News

Towuti Drilling Project Launch

Coring system on Lake Towuti:

Researchers in the Department of Earth, Environmental and Planetary Sciences, led by Prof. Jim Russell, are traveling to Indonesia this weekend to launch a 2-month project to drill long sediment cores from the floor of Lake Towuti, a large tectonic lake hosted in the East Sulawesi ophiolite. They will be leading a team of ~40 scientists to investigate the climate and environmental history of the region recorded in these cores, and the geomicrobiology of the lake's metal-rich sediments.

(Distributed April 29, 2015)

GEOL 0240 Class Trip

Students in GEOL 0240 taking sediment cores:

Undergrads in Geol-0240 after taking sediment cores in Succotash Marsh (southern RI). The cores will be taken back to Brown and examined for evidence of prehistoric and historic hurricane strikes in southern Rhode Island over the past 1000 years.

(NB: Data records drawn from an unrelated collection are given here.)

Lemma bounded_elements n (es : value -> nat -> list entry) r xs R :
  Forall (fun x => starts n r (es x)) xs -> bounded n (r - 1) R ->
  bounded n r (fun id => concat (map (fun x => es x id) xs) ++ R id).
Proof.
  intros Hs HR id Hid. destruct Hs as [|x xs Hx _]; cbn; [pose proof (HR id Hid); lia|].
  destruct (Hx id Hid) as (e & t & -> & Er). cbn. lia.
Qed.
Lemma elements_count n (es : value -> nat -> list entry) r xs id :
  Forall (fun x => starts n r (es x)) xs -> id ∈ collectLeaves n -> (length xs <= length (concat (map (fun x => es x id) xs)))%nat.
Proof.
  intros H Hid. induction H as [|x xs Hx _ IH]; [done|]. cbn. rewrite length_app.
  destruct (Hx id Hid) as (e & t & -> & _). cbn. lia.
Qed.

Lemma more_reads child pd pr f (g : value -> value) (es : value -> nat -> list entry) r xs R :
  node_ok pd pr child -> bounded child (r - 1) R ->
  Forall (fun x => starts child r (es x) /\ forall R, bounded child r R -> reads child f (g x) (es x) R) xs ->
  forall fuel arr cs, (length xs <= fuel)%nat -> tracks child cs (fun id => concat (map (fun x => es x id) xs) ++ R id) ->
  exists cs', assemble_more f (peekRep child) r fuel arr cs = Ok (arr ++ map g xs, cs') /\
    tracks child cs' R /\ frame (collectLeaves child) cs cs'.
Proof.
  intros Hok HR. induction 1 as [|x xs [Hs Hx] Hxs IH]; intros fuel arr cs Hfuel Ht;
    destruct (peek_tracks _ _ _ _ _ Hok Ht) as (id & c & m & Hid & _ & _ & _ & _ & Ep); cbn in Hfuel.
  - specialize (HR id Hid). exists cs. cbn in Ep. destruct fuel; cbn [assemble_more]; rewrite Ep; cbn [mbind res_bind];
      rewrite (proj2 (Z.leb_gt _ _)) by lia; by rewrite app_nil_r.
  - destruct fuel as [|fuel]; [lia|]. cbn [assemble_more]. rewrite Ep. cbn [mbind res_bind map concat].
    destruct (Hs id Hid) as (e & t & Ee & Er). rewrite Ee. cbn [app head_rep]. rewrite Er, Z.leb_refl.
    destruct (Hx (fun id => concat (map (fun x => es x id) xs) ++ R id)) with (cs := cs) as (cs1 & -> & T1 & F1).
    + apply bounded_elements; [|done]. eapply Forall_impl; [exact Hxs|]. by intros y [? _].
    + eapply tracks_ext; [|exact Ht]. intros i _. cbn. by rewrite app_assoc.
    + cbn [mbind res_bind]. destruct (IH fuel (arr ++ [g x]) cs1) as (cs2 & -> & T2 & F2); [lia|done|].
      exists cs2. rewrite <- app_assoc. split_and!; [done..|]. intros i Hi. rewrite F2, F1 by done. done.
Qed.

(Distributed April 8, 2015)

Seafloor Holds 15 Million Years of Monsoon History

Buildling a record of climate change on a geological time scale:

Clues about rainfall in the distant past — from river mud to tiny seashells — come to rest on the ocean floor. Sampling layers of sediment from the Indian Ocean will help researchers build an accurate picture of Indian monsoon activity going back 15 million years or more. Read about research conducted by Steve Clemens on a 2 month cruise on the JOIDES Resolution.

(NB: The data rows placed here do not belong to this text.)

(** C6: a nested schema (structs, lists and maps to any depth) is written as
    elements from which a reader rebuilds the writer's tree, with the same
    levels, leaves and column layouts, so rows that are shredded with the
    writer's tree are assembled with the reader's. *)
Theorem nested_schema_roundtrip (encode : ArrowType -> value -> value) (fields : list Field) :
  Forall storable fields -> Forall (field_ok _) fields ->
  let '(nodes, leaves) := buildNodes fields 0 in
  exists elements columns columns',
    nodesToSchemaElements nodes = Ok elements /\ columns_below 0 0 [] fields = Ok columns /\ length columns = leaves /\
    schemaElementsToNodes elements = Ok (map node_field (map stored_node nodes), map stored_node nodes, columns') /\
    Forall2 same_layout columns columns' /\
    forall node rows, node ∈ nodes -> Forall (fits _ node) rows -> exists st,
      shredColumn _ encode node rows = Ok st /\
      assembleTree _ (stored_node node) st (length rows) = Ok (map (encoded _ encode node) rows).
Proof.
  intros Hs Hf. pose proof (buildNodes_ok _ fields) as Hn.
  assert (Hr : reparsed_all fields) by (apply reparsed_children; eapply Forall_impl; [exact Hs|apply storable_reparsed]).
  destruct (Hr 0 0 0%nat []) as (els & wc & E & _ & W & X & P). rewrite <- (buildNodes_children _ fields) in *.
  pose proof (build_children_names _ 0 0 fields 0) as Hlen. rewrite <- (buildNodes_children _ fields) in Hlen.
  destruct (buildNodes fields 0) as [nodes leaves]. cbn [fst snd] in *. apply (f_equal length) in Hlen. rewrite !length_map in Hlen.
  destruct (P (S (length els)) [] [] [] ltac:(lia) eq_refl) as (cols & R & L). rewrite app_nil_r in R. cbn [app] in R.
  unfold nodesToSchemaElements. rewrite E. do 3 eexists. split_and!; [done|exact W|lia| |exact L|].
  - unfold schemaElementsToNodes, root_element. cbn [se_numChildren]. change (default 0 (Some (zlen nodes))) with (zlen nodes).
    unfold zlen. rewrite Nat2Z.id, Hlen, R. done.
  - intros node rows Hin Hfit. destruct (Hn node Hf Hin) as [Ho Hnd].
    destruct (column_roundtrip _ encode node rows Ho Hnd Hfit) as (st & Es & Ea). exists st. by rewrite stored_tree.
Qed.
Definition tags_schema : list Field :=
  [mkField (js "tags") (ListOf (mkField (js "item") (Primitive (AInt 64 true)) true)) true;
   mkField (js "m") (MapOf (mkField (js "entries") (Struct [
     mkField (js "key") (Primitive AUtf8) false; mkField (js "value") (Primitive ABool) true]) false)) true].
Definition tags_node : Node := (buildNode (hd (mkField [] (Primitive ABool) true) tags_schema) 0 0 0).1.
Lemma nested_schema_roundtrip_witness :
  exists elements columns columns',
    nodesToSchemaElements (buildNodes tags_schema 0).1 = Ok elements /\ columns_below 0 0 [] tags_schema = Ok columns /\
    length columns = 3%nat /\
    schemaElementsToNodes elements =
      Ok (map node_field (map stored_node (buildNodes tags_schema 0).1), map stored_node (buildNodes tags_schema 0).1, columns') /\
    Forall2 same_layout columns columns' /\
    exists st, shredColumn _ (fun _ v => v) tags_node
                 [VNull; VArray []; VArray [VPrim 1; VNull]] = Ok st /\
      assembleTree _ (stored_node tags_node) st 3 =
        Ok [VNull; VArray []; VArray [VPrim 1; VNull]].
Proof.
  pose proof (nested_schema_roundtrip (fun _ v => v) tags_schema) as H.
  destruct H as (els & c & c' & E1 & E2 & E3 & E4 & E5 & H).
  - repeat (apply Forall_cons; split); [cbn; split_and!; auto 10; done..|constructor].
  - repeat (apply Forall_cons; split); [cbn..|constructor]; [done|]. split_and!; try done. by apply (bool_decide_unpack _).
  - exists els, c, c'. split_and!; [exact E1|exact E2|exact E3|exact E4|exact E5|]. apply (H tags_node [VNull; VArray []; VArray [VPrim 1; VNull]]).
    + by left.
    + repeat (apply Forall_cons; split); [fit..|constructor].
Defined.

https://news.brown.edu/articles/2015/02/monsoons

(Distributed March 10, 2015)

Gully patterns document Martian climate cycles

Martian gullies, old and new:

Gullies carved into impact craters on Mars provide a window into climate change on the Red Planet. A new analysis suggests Mars has undergone several ice ages in the last several million years. The driver of these climate swings is likely the Red Planet's wobbly axis tilt. Read the study, in press in the journal Icarus, by lead author Jay Dickson.

(Distributed January 30, 2015)

Reconstructing the African Humid Period

Dry Lakes?  :

A dramatic increase in rainfall at the end of the last ice age marked the beginning of the African Humid Period. Researchers using complex modeling systems have figured out the forces that drove that transition, including an important role for greenhouse gasses. Prof. Jim Russell was a co-author of a study published in Science. He discussed his findings and their implications with Kevin Stacey.